We might add that since Khalilzad is a member of the internationalist Council on Foreign Relations (CFR), his role in pressuring the Iraqis to install Maliki squares with the ongoing trend among internationalists to destabilize Middle East countries and replace their authoritarian governments with weak, inept puppets who cower before radical Islamic terrorists.
Thompson also quotes Drew Brooks of the Fayetteville Observer, who wrote about the recent return to Afghanistan, after two years, of a unit from the 82nd Airborne Division who came “looking for a fight.” “Although they’re still preparing for the worse, the soldiers are discovering that the Afghanistan they left in 2012 isn’t the same country they returned to,” wrote Brooks. “The job of fighting off insurgents now falls to Afghan national security forces.”
We initially took Thompson’s next statement — “It was a member of those forces who killed the three Americans earlier today” — with a grain of salt, wondering if a policeman guarding a hospital should count as a member of the nation’s national security forces.

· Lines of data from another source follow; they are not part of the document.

Lemma string_forall_impl (P R : ascii -> bool) s :
  (forall c, P c = true -> R c = true) ->
  string_forall P s = true -> string_forall R s = true.
Proof.
  intros H. induction s as [|c s IH]; simpl; [reflexivity|].
  rewrite !andb_true_iff. intros [Hc Hs]. split; [now apply H | now apply IH].
Qed.

Lemma char_digit_digit_char d : char_digit (digit_char d) = Some (d mod 10)%Z.
Proof.
  unfold char_digit, digit_char.
  pose proof (Z.mod_pos_bound d 10 ltac:(lia)) as B.
  rewrite nat_ascii_embedding by lia.
  rewrite Nat2Z.inj_add, Z2Nat.id by lia. change (Z.of_nat 48) with 48%Z.
  set (k := (d mod 10)%Z) in *.
  destruct (Z.leb_spec 48 (48 + k)); [|lia].
  destruct (Z.leb_spec (48 + k) 57); [|lia].
  cbn [andb]. f_equal. lia.
Qed.

Lemma is_digit_digit_char d : is_digit (digit_char d) = true.
Proof. unfold is_digit. now rewrite char_digit_digit_char. Qed.

Lemma fixed_digits_S w n :
  fixed_digits (S w) n = String (digit_char (n / pow10 w)) (fixed_digits w n).
Proof. reflexivity. Qed.

Lemma fixed_digits_digits w n : string_forall is_digit (fixed_digits w n) = true.
Proof.
  induction w as [|w IH]; [reflexivity|].
  rewrite fixed_digits_S. cbn [string_forall]. now rewrite is_digit_digit_char, IH.
Qed.

Lemma fixed_digits_length w n : String.length (fixed_digits w n) = w.
Proof.
  induction w as [|w IH]; [reflexivity|].
  rewrite fixed_digits_S. cbn [String.length]. now rewrite IH.
Qed.

Lemma pow10_S w : pow10 (S w) = (10 * pow10 w)%Z.
Proof. unfold pow10. rewrite Nat2Z.inj_succ, Z.pow_succ_r by lia. reflexivity. Qed.

Lemma pow10_add a b : pow10 (a + b) = (pow10 a * pow10 b)%Z.
Proof. unfold pow10. rewrite Nat2Z.inj_add, Z.pow_add_r by lia. reflexivity. Qed.

Lemma digits_value_fixed w n acc :
  digits_value acc (fixed_digits w n) = Some (acc * pow10 w + n mod pow10 w)%Z.
Proof.
  revert acc. induction w as [|w IH]; intros acc.
  - change (fixed_digits 0 n) with "". cbn [digits_value]. change (pow10 0) with 1%Z.
    rewrite Z.mod_1_r. f_equal. lia.
  - rewrite fixed_digits_S. cbn [digits_value].
    rewrite char_digit_digit_char, IH. f_equal. rewrite pow10_S.
    pose proof (pow10_pos w) as Hp.
    rewrite (Z.mul_comm 10 (pow10 w)), Z.rem_mul_r by lia. ring.
Qed.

However, an article in Wikipedia states: “All the law enforcement agencies of Afghanistan are set up and trained by the North Atlantic Treaty Organization (NATO) states, mainly by the United States.” The article linked to a U.S. Defense Department news release of May 23, 2011 stating:
Jack Kem, deputy to the commander of NATO Training Mission Afghanistan and Combined Security Transition Command Afghanistan, briefed Pentagon reporters about his duties in the Afghan capital of Kabul, where he is responsible for the NATO training mission’s literacy, gender, integrity building and rule of law programs.
"The size of the Afghan National Army has increased from 97,000 in November 2009 to over 164,000 today,” Kem said, and will grow to 171,600 by summer’s end. The Afghan National Police has grown from just under 95,000 in November 2009 to 126,000 today, and will reach 134,000 by fall.

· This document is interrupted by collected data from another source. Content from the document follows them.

(** Any attribute that neither [update], nor the boundary reflection, nor
    the two setters change is the same after a step as before. *)
Lemma step_keeps {B} (g : Particle.t → B) (dt : R) (s : state) (k : nat) :
  (∀ a o, g (Particle.update dt a o) = g o) →
  (∀ w ht o, g (reflect w ht o) = g o) →
  (∀ v o, g (Particle.set_velocity v o) = g o) →
  (∀ v o, g (Particle.set_position v o) = g o) →
  g <$> heap (step dt s).2 !! k = g <$> heap s !! k.
Proof.
  intros Hupd Hrefl Hvel Hpos.
  destruct (decide (dt <= 0)) as [Hdt | Hdt].
  { unfold step. by rewrite decide_True. }
  rewrite step_ok by lra. cbn [snd].
  unfold advance_time, _handle_particle_collisions, boundary_phase,
    _handle_boundary_collisions, update_all, set_this, set_heap.
  destruct s as [h [ps g0 b t]]. cbn [this heap _particles _gravity _bounds _time].
  assert (Hu : g <$> foldl (λ h particle, alter (Particle.update dt g0) particle h) h ps !! k
               = g <$> h !! k).
  { apply (foldl_invariant (λ h', g <$> h' !! k = g <$> h !! k)); [| done].
    intros h' x Hh'. by rewrite alter_keeps. }
  assert (Hc : ∀ h0 : gmap nat Particle.t,
             g <$> h0 !! k = g <$> h !! k →
             g <$> foldl (λ h i, foldl (λ h j, collide ps i j h) h
                                   (seq (i + 1) (length ps - (i + 1))))
                     h0 (seq 0 (length ps)) !! k
             = g <$> h !! k).
  { intros h0 Hh0.
    apply (foldl_invariant (λ h', g <$> h' !! k = g <$> h !! k)); [| done].
    intros h' i Hh'.
    apply (foldl_invariant (λ h', g <$> h' !! k = g <$> h !! k)); [| done].
    intros h'' j Hh''. by rewrite collide_keeps. }
  destruct b as [[width height] |]; cbn [this heap _particles _gravity _bounds _time];
    apply Hc; [| done].
  apply (foldl_invariant (λ h', g <$> h' !! k = g <$> h !! k)); [| done].
  intros h' x Hh'. by rewrite alter_keeps.
Qed.

(** X8: a successful step keeps the collection, the gravity and the
    bounds, advances the clock by exactly [dt], neither creates nor
    deletes particle objects, and never changes the mass or the radius of
    any particle. *)
Theorem step_invariants (dt : R) (s : state) :
  0 < dt →
  ∃ s', step dt s = (Ok tt, s')
    ∧ this s' = mk (_particles (this s)) (_gravity (this s)) (_bounds (this s))
                   (_time (this s) + dt)
    ∧ dom (heap s') = dom (heap s)
    ∧ ∀ r o, heap s !! r = Some o →
        ∃ o', heap s' !! r = Some o'
          ∧ Particle.mass o' = Particle.mass o
          ∧ Particle.radius o' = Particle.radius o.
Proof.
  intros Hdt. destruct (step_frame dt s Hdt) as (Hstep & Hthis & Hdom).
  exists (step dt s).2. split; [done |]. split; [done |]. split; [done |].
  intros r o Ho.
  pose proof (step_keeps (λ o, (Particle.mass o, Particle.radius o)) dt s r) as Hk.
  rewrite Ho in Hk. cbn [fmap option_fmap option_map] in Hk.
  destruct (heap (step dt s).2 !! r) as [o' |] eqn:Ho'.
  - exists o'. split; [done |].
    assert (Heq : (Particle.mass o', Particle.radius o')
                  = (Particle.mass o, Particle.radius o)).
    { apply (inj Some). apply Hk; try done.
      intros w ht o0. by destruct (reflect_fields w ht o0) as [-> ->]. }
    by injection Heq.
  - exfalso. assert (Hnone : None = Some (Particle.mass o, Particle.radius o)); [| done].
    apply Hk; try done.
    intros w ht o0. by destruct (reflect_fields w ht o0) as [-> ->].
Qed.

Lemma step_invariants_witness :
  let s := State {[ 0%nat := Particle.mk (0, 0) (1, 0) 2 3 ]}
                 (mk [0%nat] (0, -9.81) (Some (10, 10)) 0) in
  ∃ s', step 0.1 s = (Ok tt, s')
    ∧ this s' = mk [0%nat] (0, -9.81) (Some (10, 10)) (0 + 0.1).
Proof.
  intros s. destruct (step_invariants 0.1 s) as (s' & Hstep & Hthis & _); [lra |].
  exists s'. by split.
Defined.

Lemma resolve_collision_other (p1 p2 r : nat) (h : gmap nat Particle.t) :
  r ≠ p1 → r ≠ p2 → _resolve_collision p1 p2 h !! r = h !! r.
Proof.
  intros H1 H2. unfold _resolve_collision.
  destruct (h !! p1), (h !! p2); try done.
  repeat case_decide; try done; by rewrite !lookup_alter_ne.
Qed.

Lemma collide_other (ps : list nat) (i j r : nat) (h : gmap nat Particle.t) :
  r ∉ ps → collide ps i j h !! r = h !! r.
Proof.
  intros Hr. unfold collide.
  destruct (ps !! i) as [p1 |] eqn:Hi, (ps !! j) as [p2 |] eqn:Hj; try done.
  destruct (h !! p1), (h !! p2); try done.
  destruct (Particle.collides_with _ _); [| done].
  apply list_elem_of_lookup_2 in Hi, Hj.
  apply resolve_collision_other; intros ->; done.
Qed.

This DOD statement confirms both that Afghanistan has a national police force and that the force was trained by NATO — mainly the United States. In that light, Thompson’s point, that the same Afghan security forces that we have helped train are responsible for killing American medical personnel is not only logical, but underscores the continued irony of U.S. involvement in the nation.

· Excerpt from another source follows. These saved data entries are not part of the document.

Definition crossover_factory (crossover_name : string)
    (crossover_probability : Q)
    : list string *
      (alternative_solution_t → alternative_solution_t →
       M W (alternative_solution_t * alternative_solution_t)) :=
  let default_crossover := λ a b : alternative_solution_t,
    u ← draw_real uniform_real_distribution 0 1;
    if Qltb u crossover_probability then
      crossover_one_point uniform_int_distribution a b
    else mret (a, b) in
  if (crossover_name =? "crossover_one_point")%string then
    ([], default_crossover)
  else if (crossover_name =? "crossover_two_point")%string then
    ([], λ a b : alternative_solution_t,
       u ← draw_real uniform_real_distribution 0 1;
       if Qltb u crossover_probability then
         crossover_two_point uniform_int_distribution a b
       else mret (a, b))
  else
    (["[WW] falling back to default crossover: crossover_one_point"%string],
     default_crossover).

Definition selection_factory (selection_name : string) : list Q → M W Z :=
  if (selection_name =? "tournament_selection")%string then
    tournament_selection uniform_int_distribution
  else if (selection_name =? "roulette_selection")%string then
    roulette_selection uniform_real_distribution dadd dsub
  else if (selection_name =? "rank_selection")%string then
    rank_selection uniform_real_distribution dadd dsub sort
  else tournament_selection uniform_int_distribution.

End Factories.

Section FactoryFacts.

Context {W : Type}.
Variable uniform_int_distribution : Z → Z → W → Z * W.
Variable uniform_real_distribution : Q → Q → W → Q * W.
Variable dadd : Q → Q → Q.
Variable dsub : Q → Q → Q.
Variable sort : list (Q * Z) → list (Q * Z).

Hypothesis in_range : draws_in_range uniform_int_distribution.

Lest we miss that irony, Thompson also notes that a total of 4,486 U.S. troops died in Iraq and a total of 2,317 U.S. troops have died in Afghanistan. He concludes: “Two countries, one lesson: there is more than one way to win, or lose, a war.”
To which we might add: Strict adherence to our Constitution’s grant of the power to declare war to Congress as well as following the admonitions of our nation’s Founders to avoid “entangling alliances” (as in Jefferson’s inaugural address on March 4, 1801) is the only way to avoid unconstitutional wars, and to win those that we wage constitutionally.